Primero sueño, por Graciela Batticuore

Entre la fiebre, la caída del cabello y la inflamación que rodea el rostro como una corona incierta, la protagonista se sumerge en un viaje introspectivo que la lleva del espejo a la memoria, de la enfermedad al nacimiento, de la vulnerabilidad al impulso vital. A través de una prosa sensorial y vertiginosa, el relato desdibuja los límites entre la fiebre y la revelación, entre el sueño y la realidad, hasta encontrar en el renacer —metafórico o literal— la prueba última de estar viva.
Graciela Batticuore ha escrito los poemarios Sol de enero (Ediciones del Dock, 2015), La noche (Ediciones del Dock, 2016) y El fin de la noche (Ediciones del Dock, 2018), y las novelas Marea (Caterva, 2019), La Caracola (Conejos, 2021) y Música materna (Alfaguara, 2023), y colabora en EdM desde 2020 con la columna El pliegue interno.
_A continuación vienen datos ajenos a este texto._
Lemma validate_cmd_sound (c o : json) :
  validate_cmd c = Ok (Some o) -> validated c o.
Proof.
  destruct c as [| [] | z | f | s | l | kv];
    try discriminate.
  - unfold validate_cmd. simpl. destruct (z =? 0); discriminate.
  - unfold validate_cmd. simpl. destruct (Num.float_truthy f); discriminate.
  - rewrite validate_cmd_str. discriminate.
  - destruct l as [|op rest]; [discriminate|].
    unfold validate_cmd, tag_and_len.
    cbn [truthy negb py_getitem nth_error py_len rbind].
    destruct (eq_str op "MOVE") eqn:Emove.
    + cbn [rbind].
      destruct (Nat.eqb (length (op :: rest)) 7) eqn:Elen.
      * apply Nat.eqb_eq in Elen.
        do 7 (destruct rest as [|? rest]; try discriminate Elen).
        cbn [unpack7 py_iter rbind].
        destruct (clip_joint _ base) eqn:?; [|discriminate].
        destruct (clip_joint _ shoulder) eqn:?; [|discriminate].
        destruct (clip_joint _ elbow) eqn:?; [|discriminate].
        destruct (clip_joint _ wrist) eqn:?; [|discriminate].
        destruct (grip_state _) eqn:?; [|discriminate].
        destruct (clamp_ms _ _ _) eqn:?; [|discriminate].
        cbn [rbind]. intros [= <-]. now apply V_move.
      * apply eq_str_true in Emove. subst op.
        cbv. discriminate.
    + cbn [rbind].
      destruct (in_strs op _) eqn:Ebare.
      * intros [= <-]. now apply V_bare.
      * destruct (eq_str op "GRIP") eqn:Egrip.
        -- cbn [rbind].
           destruct (Nat.eqb (length (op :: rest)) 2) eqn:Elen.
           ++ apply Nat.eqb_eq in Elen.
              do 2 (destruct rest as [|? rest]; try discriminate Elen).
              cbn [py_getitem nth_error rbind].
              destruct (grip_state _) eqn:?; [|discriminate].
              cbn [rbind]. intros [= <-]. now apply V_grip.
           ++ apply eq_str_true in Egrip. subst op. cbv. discriminate.
        -- cbn [rbind].
           destruct (eq_str op "WAIT") eqn:Ewait; [|discriminate].
           cbn [rbind].
           destruct (Nat.eqb (length (op :: rest)) 2) eqn:Elen;
             [|discriminate].
           apply Nat.eqb_eq in Elen.
           do 2 (destruct rest as [|? rest]; try discriminate Elen).
           cbn [py_getitem nth_error rbind].
           destruct (clamp_ms _ _ _) eqn:?; [|discriminate].
           cbn [rbind]. intros [= <-]. now apply V_wait.
  - destruct kv; discriminate.
Qed.

Lemma validate_cmd_complete (c o : json) :
  validated c o -> validate_cmd c = Ok (Some o).
Proof.
  intros Hv. destruct Hv as
    [x a0 a1 a2 a3 g T a0' a1' a2' a3' g' T' Hx H0 H1 H2 H3 Hg HT
    | op rest Hop | op x g' Hop Hg | op x T' Hop HT].
  - unfold validate_cmd, tag_and_len.
    cbn [truthy negb py_getitem nth_error py_len rbind].
    rewrite Hx. cbn [rbind length Nat.eqb unpack7 py_iter].
    rewrite H0, H1, H2, H3, Hg, HT. reflexivity.
  - apply in_strs_bare in Hop. destruct Hop as [-> | [-> | ->]];
      reflexivity.
  - apply eq_str_true in Hop. subst op.
    unfold validate_cmd, tag_and_len.
    cbn [truthy negb py_getitem nth_error py_len rbind].
    change (eq_str (JStr "GRIP") "MOVE") with false.
    change (in_strs (JStr "GRIP") ["HOME"; "STOP"; "STATUS"]) with false.
    change (eq_str (JStr "GRIP") "GRIP") with true.
    cbn [rbind length Nat.eqb]. rewrite Hg. reflexivity.
  - apply eq_str_true in Hop. subst op.
    unfold validate_cmd, tag_and_len.
    cbn [truthy negb py_getitem nth_error py_len rbind].
    change (eq_str (JStr "WAIT") "MOVE") with false.
    change (in_strs (JStr "WAIT") ["HOME"; "STOP"; "STATUS"]) with false.
    change (eq_str (JStr "WAIT") "GRIP") with false.
    change (eq_str (JStr "WAIT") "WAIT") with true.
    cbn [rbind length Nat.eqb]. rewrite HT. reflexivity.
Qed.

Lemma validate_cmd_iff (c o : json) :
  validate_cmd c = Ok (Some o) <-> validated c o.
Proof.
  split; [apply validate_cmd_sound | apply validate_cmd_complete].
Qed.

End ValidateCmd.

(** ** The fields of a validated command *)

Section Fields.

Context `{StrParse}.

Lemma limits_ordered (j : joint) : fst (ARM_LIMITS j) <= snd (ARM_LIMITS j).
Proof. destruct j; simpl; lia. Qed.

Lemma within_to_json (lo hi : Z) (n : Num.num) :
  within lo hi (Num.to_json n) <-> in_range lo hi n.
Proof. destruct n; reflexivity. Qed.

Lemma clip_joint_within (j : joint) (a a' : json) :
  clip_joint a j = Ok a' ->
  within (fst (ARM_LIMITS j)) (snd (ARM_LIMITS j)) a'.
Proof.
  unfold clip_joint. destruct (py_float a) as [f|e]; [|discriminate].
  cbn [rbind]. intros [= <-]. apply within_to_json, clip_in_range.
  apply limits_ordered.
Qed.

Lemma grip_state_bit (g g' : json) :
  grip_state g = Ok g' -> g' = JInt 0 \/ g' = JInt 1.
Proof.
  unfold grip_state. destruct (py_int g) as [z|e]; [|discriminate].
  cbn [rbind]. intros [= <-]. destruct (z =? 0); auto.
Qed.

Lemma clamp_ms_eq (T : json) (lo hi : Z) :
  clamp_ms T lo hi = (t <- py_int T ;; Ok (JInt (Z.max lo (Z.min hi t)))).
Proof.
  unfold clamp_ms. destruct (py_int T) as [t|e]; [|reflexivity].
  cbn [rbind]. rewrite clip_int. reflexivity.
Qed.

Lemma clamp_ms_within (T T' : json) (lo hi : Z) :
  lo <= hi -> clamp_ms T lo hi = Ok T' -> int_within lo hi T'.
Proof.
  intros Hle. rewrite clamp_ms_eq.
  destruct (py_int T) as [t|e]; [|discriminate].
  cbn [rbind]. intros [= <-]. simpl. lia.
Qed.

(** Validating a validated field changes nothing. *)
Lemma clip_joint_again (j : joint) (a a' : json) :
  clip_joint a j = Ok a' -> clip_joint a' j = Ok a'.
Proof.
  unfold clip_joint at 1. destruct (py_float a) as [f|e]; [|discriminate].
  cbn [rbind]. intros [= <-].
  destruct (clip_cases (Num.NFloat f) (fst (ARM_LIMITS j))
                       (snd (ARM_LIMITS j)))
    as [-> | [-> | (-> & Hlo & Hhi)]].
  - destruct j; vm_compute; reflexivity.
  - destruct j; vm_compute; reflexivity.
  - unfold clip_joint. cbn [Num.to_json py_float rbind].
    unfold clip, Num.max, Num.min, Num.gt. rewrite Hhi, Hlo. reflexivity.
Qed.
Veía la cabeza inflamada bajo la cabellera. Después me acercaba más al espejo y comprobaba que había perdido mechones de pelo. Estoy enferma pensaba, mientras miraba la hinchazón rosácea formando un contorno definido alrededor de la cara. Me preocupaba que pudiera avanzar esa marea hasta quedar así expuesta ante el mundo.

Cuando se lo conté a Zaira, ella me preguntó si la irritación cubría también la cremallera. Y lo asoció con la cabeza de los niños al nacer. También con la corona del rey y de la reina. Y con el signo de Aries, que representa el impulso del guerrero yendo a dar batalla para conquistar territorios. La cabeza remite al poder, dijo pensando en voz alta, aunque también a la transformación.

Entonces me imaginé a la niña saliendo del sexo de la madre. Visualicé ese momento de tanta fuerza vital entre dos mundos. Zona de riesgo o desconcierto, de cruzar línea hacia otro plano. Agua y aire. Primero hay que aprender a respirar para sobrevivir afuera. Pero todo ocurre de un momento a otro y hace falta llorar para ganar oxígeno o aprender cómo se hace la respiración. No hay mucho tiempo que perder ni es gradual el proceso, sino inmediato. Nacer debe ser como un vértigo, una desorientación inmensa, un arrojo necesario por sí o por no, sin pensar en nada. La cabeza no sirve en ese instante, solo pujar e improvisar cómo se adentra el aire en los pulmones, para volver a sacarlo enseguida y automatizar el procedimiento hasta seguir así por décadas, si es que una tiene la suerte de alcanzar lo que llamamos vida.

Pero la cabeza, que tanto planifica después, primero tuvo que conocer el impulso. Atrás salen los hombros, el torso y el cordón como una viborita que hace falta cortar enseguida. También hace falta llorar para nacer, sangrar en el miasma y que alguien te acoja o te sostenga por un rato, eso es imprescindible. Porque nacemos solos, dijo Zaira, pero tampoco tanto, pensé después.

Nacemos de un cuerpo de mujer y hay manos que sostienen. Sale morada la cabeza de tanto pujar, hinchada por el esfuerzo, enardecida; la cara deformada por unos cuantos días. Así es nacer, salvo para algunos pocos que vienen a la vida por cesárea programada y no les toca hacer fuerza. Seguro tendrán que aprenderla después, porque acá nadie se salva, parece.

Entonces soñé que nacía, por segunda o por tercera vez. No se nace de una vez y para siempre, sino que la vida cambia cada tanto y te da vueltas como un guante y te sorprende, sí. Te apabulla a golpes y te deja con la cabeza estropeada, mareada, desconcertada, roja, sin saber para dónde agarrar.

Por suerte pude recordar el sueño ese día.

Si sueño es que estoy viva.

No inerte como un muñeco de cera o de paja.

Si sueño es que la sangre todavía me bulle adentro.

Ni tan sola, ni muerta, por más que haya perdido el pelo o la melena de leona, por más que me duela pegarme de nuevo contra el muro. Magullada pero viva. Despierta, ahora, para seguir mirándome en el espejo del sueño, para reconocer mi lengua y sostenerme en las manos de recién nacida, otra vez.